» Data for this exercise
+++++

(** The scan of [u ++ b :: w] is the scan of [u], then the scan of
    [b :: w]: no match of [u] reaches [b], none starts before and ends
    after it. *)
Lemma replace_from_terminator b w :
  node_chars (ignoreCase re) (source re) b = false ->
  is_word (Some b) = false ->
  (forall prev, match_here re prev [] = None) ->
  forall n u prev, length u <= n ->
  replace_from re repl 0 prev (u ++ b :: w) =
  replace_from re repl 0 prev u ++ replace_from re repl 0 (last_or prev u) (b :: w).
Proof.
  intros Hb Hw Hnil. induction n as [|n IH]; intros u prev Hlen.
  - destruct u; [|simpl in Hlen; lia].
    cbn [replace_from]. rewrite Hnil. reflexivity.
  - destruct u as [|c u]; [apply (IH [] prev); simpl; lia|].
    simpl in Hlen.
    assert (Hm : match_here re prev ((c :: u) ++ b :: w) = match_here re prev (c :: u))
      by (apply match_nodes_terminator; assumption).
    destruct (match_here re prev (c :: u)) as [[|k]|] eqn:H.
    + change ((c :: u) ++ b :: w) with (c :: u ++ b :: w) in *.
      cbn [replace_from]. rewrite Hm, H.
      rewrite IH by lia. rewrite last_or_cons, <- app_assoc. reflexivity.
    + destruct (match_here_sound _ _ _ _ H) as [Hk _].
      rewrite (replace_from_match _ _ _ _ _ Hm), (replace_from_match _ _ _ _ _ H).
      rewrite take_app_le, drop_app_le by exact Hk.
      rewrite IH by (rewrite length_drop; simpl in *; lia).
      rewrite <- last_or_app, take_drop, <- app_assoc. reflexivity.
    + change ((c :: u) ++ b :: w) with (c :: u ++ b :: w) in *.
      rewrite !replace_from_copy by assumption.
      rewrite IH by lia. rewrite last_or_cons. reflexivity.
Qed.
End Splitting.

End RegExpFacts.

(** ** Redaction is stable *)
Module ProcessorFacts.
Import RegExp RegExpFacts Processor.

+++++

Reproduce the entries exactly, starting at their first line and stopping after the line with "cbn [replace_from]. rewrite Hm, H.".

» Output
(** The scan of [u ++ b :: w] is the scan of [u], then the scan of
    [b :: w]: no match of [u] reaches [b], none starts before and ends
    after it. *)
Lemma replace_from_terminator b w :
  node_chars (ignoreCase re) (source re) b = false ->
  is_word (Some b) = false ->
  (forall prev, match_here re prev [] = None) ->
  forall n u prev, length u <= n ->
  replace_from re repl 0 prev (u ++ b :: w) =
  replace_from re repl 0 prev u ++ replace_from re repl 0 (last_or prev u) (b :: w).
Proof.
  intros Hb Hw Hnil. induction n as [|n IH]; intros u prev Hlen.
  - destruct u; [|simpl in Hlen; lia].
    cbn [replace_from]. rewrite Hnil. reflexivity.
  - destruct u as [|c u]; [apply (IH [] prev); simpl; lia|].
    simpl in Hlen.
    assert (Hm : match_here re prev ((c :: u) ++ b :: w) = match_here re prev (c :: u))
      by (apply match_nodes_terminator; assumption).
    destruct (match_here re prev (c :: u)) as [[|k]|] eqn:H.
    + change ((c :: u) ++ b :: w) with (c :: u ++ b :: w) in *.
      cbn [replace_from]. rewrite Hm, H.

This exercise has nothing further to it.